Read the data, and whenever a line holds the word "Lemma", report that line.

Top of DATA FOR THIS TASK

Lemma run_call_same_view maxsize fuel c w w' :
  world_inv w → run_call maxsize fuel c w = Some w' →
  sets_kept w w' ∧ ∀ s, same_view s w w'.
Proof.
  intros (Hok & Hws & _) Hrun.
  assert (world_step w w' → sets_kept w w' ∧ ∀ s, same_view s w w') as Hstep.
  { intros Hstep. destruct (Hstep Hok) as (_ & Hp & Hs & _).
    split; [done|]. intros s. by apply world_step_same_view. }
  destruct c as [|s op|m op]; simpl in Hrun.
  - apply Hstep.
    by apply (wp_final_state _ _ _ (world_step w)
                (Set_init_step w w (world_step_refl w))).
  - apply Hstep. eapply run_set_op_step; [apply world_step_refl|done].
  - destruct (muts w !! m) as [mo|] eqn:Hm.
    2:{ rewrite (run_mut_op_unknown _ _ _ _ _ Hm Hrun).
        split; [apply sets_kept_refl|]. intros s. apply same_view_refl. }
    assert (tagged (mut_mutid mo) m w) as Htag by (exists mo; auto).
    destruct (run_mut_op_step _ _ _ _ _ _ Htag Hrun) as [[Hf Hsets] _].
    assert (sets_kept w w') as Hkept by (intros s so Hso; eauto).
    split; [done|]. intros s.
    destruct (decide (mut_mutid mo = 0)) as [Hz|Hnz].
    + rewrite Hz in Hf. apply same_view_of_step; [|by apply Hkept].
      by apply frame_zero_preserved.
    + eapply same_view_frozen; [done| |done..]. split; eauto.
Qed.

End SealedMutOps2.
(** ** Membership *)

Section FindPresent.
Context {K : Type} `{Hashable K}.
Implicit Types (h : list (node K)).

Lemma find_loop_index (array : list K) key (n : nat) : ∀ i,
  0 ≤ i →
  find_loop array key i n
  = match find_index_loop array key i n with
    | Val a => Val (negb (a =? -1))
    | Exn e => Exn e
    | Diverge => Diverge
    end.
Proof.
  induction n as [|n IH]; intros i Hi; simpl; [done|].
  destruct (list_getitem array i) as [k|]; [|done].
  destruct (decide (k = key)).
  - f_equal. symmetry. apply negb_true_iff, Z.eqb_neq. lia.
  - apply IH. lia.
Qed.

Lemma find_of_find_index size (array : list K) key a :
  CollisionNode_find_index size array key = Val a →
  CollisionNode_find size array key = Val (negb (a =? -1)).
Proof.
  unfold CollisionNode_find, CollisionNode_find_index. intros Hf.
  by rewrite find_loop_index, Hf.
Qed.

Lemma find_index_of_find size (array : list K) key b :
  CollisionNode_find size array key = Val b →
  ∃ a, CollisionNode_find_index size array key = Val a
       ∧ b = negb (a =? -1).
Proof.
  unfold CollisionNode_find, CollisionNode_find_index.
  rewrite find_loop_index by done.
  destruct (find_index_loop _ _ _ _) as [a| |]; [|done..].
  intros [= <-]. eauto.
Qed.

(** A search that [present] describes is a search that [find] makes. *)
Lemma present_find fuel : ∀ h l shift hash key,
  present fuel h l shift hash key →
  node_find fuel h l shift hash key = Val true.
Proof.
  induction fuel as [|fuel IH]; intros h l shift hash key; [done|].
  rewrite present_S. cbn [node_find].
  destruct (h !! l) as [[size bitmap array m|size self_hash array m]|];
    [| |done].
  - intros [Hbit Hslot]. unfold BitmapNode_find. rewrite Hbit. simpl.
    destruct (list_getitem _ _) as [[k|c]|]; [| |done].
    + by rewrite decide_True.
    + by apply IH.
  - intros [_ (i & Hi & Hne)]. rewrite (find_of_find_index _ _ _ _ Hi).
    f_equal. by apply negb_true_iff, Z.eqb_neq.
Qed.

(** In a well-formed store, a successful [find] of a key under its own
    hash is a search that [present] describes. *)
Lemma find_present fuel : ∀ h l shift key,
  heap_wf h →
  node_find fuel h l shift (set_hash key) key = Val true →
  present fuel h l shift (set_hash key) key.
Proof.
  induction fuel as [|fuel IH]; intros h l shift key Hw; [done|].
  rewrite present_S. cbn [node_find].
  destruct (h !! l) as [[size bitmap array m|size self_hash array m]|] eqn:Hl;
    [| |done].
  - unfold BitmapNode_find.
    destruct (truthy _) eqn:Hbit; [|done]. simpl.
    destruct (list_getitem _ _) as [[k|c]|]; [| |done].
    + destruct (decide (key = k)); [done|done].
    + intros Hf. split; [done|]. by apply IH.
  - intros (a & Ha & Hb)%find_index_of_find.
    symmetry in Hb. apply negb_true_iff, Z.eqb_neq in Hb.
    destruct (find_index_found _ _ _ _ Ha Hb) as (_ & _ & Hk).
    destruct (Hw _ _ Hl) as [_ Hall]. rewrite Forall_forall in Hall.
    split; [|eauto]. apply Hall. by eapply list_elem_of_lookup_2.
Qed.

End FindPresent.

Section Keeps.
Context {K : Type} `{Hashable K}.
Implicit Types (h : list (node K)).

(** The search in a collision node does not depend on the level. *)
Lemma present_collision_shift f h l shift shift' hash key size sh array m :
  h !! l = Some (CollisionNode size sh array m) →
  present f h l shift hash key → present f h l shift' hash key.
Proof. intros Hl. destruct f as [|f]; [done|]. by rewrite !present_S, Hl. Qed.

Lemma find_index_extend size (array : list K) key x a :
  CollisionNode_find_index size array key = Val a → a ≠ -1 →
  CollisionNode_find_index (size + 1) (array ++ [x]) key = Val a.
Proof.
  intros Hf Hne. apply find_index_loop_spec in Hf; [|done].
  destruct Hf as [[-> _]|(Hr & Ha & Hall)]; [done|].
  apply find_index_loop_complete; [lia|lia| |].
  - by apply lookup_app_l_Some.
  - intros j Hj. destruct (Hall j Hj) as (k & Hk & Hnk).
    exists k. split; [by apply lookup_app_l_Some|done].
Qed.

Bottom of DATA FOR THIS TASK

## ANSWER BOX
Lemma run_call_same_view maxsize fuel c w w' :
Lemma find_loop_index (array : list K) key (n : nat) : ∀ i,
Lemma find_of_find_index size (array : list K) key a :
Lemma find_index_of_find size (array : list K) key b :
Lemma present_find fuel : ∀ h l shift hash key,
Lemma find_present fuel : ∀ h l shift key,
Lemma present_collision_shift f h l shift shift' hash key size sh array m :
Lemma find_index_extend size (array : list K) key x a :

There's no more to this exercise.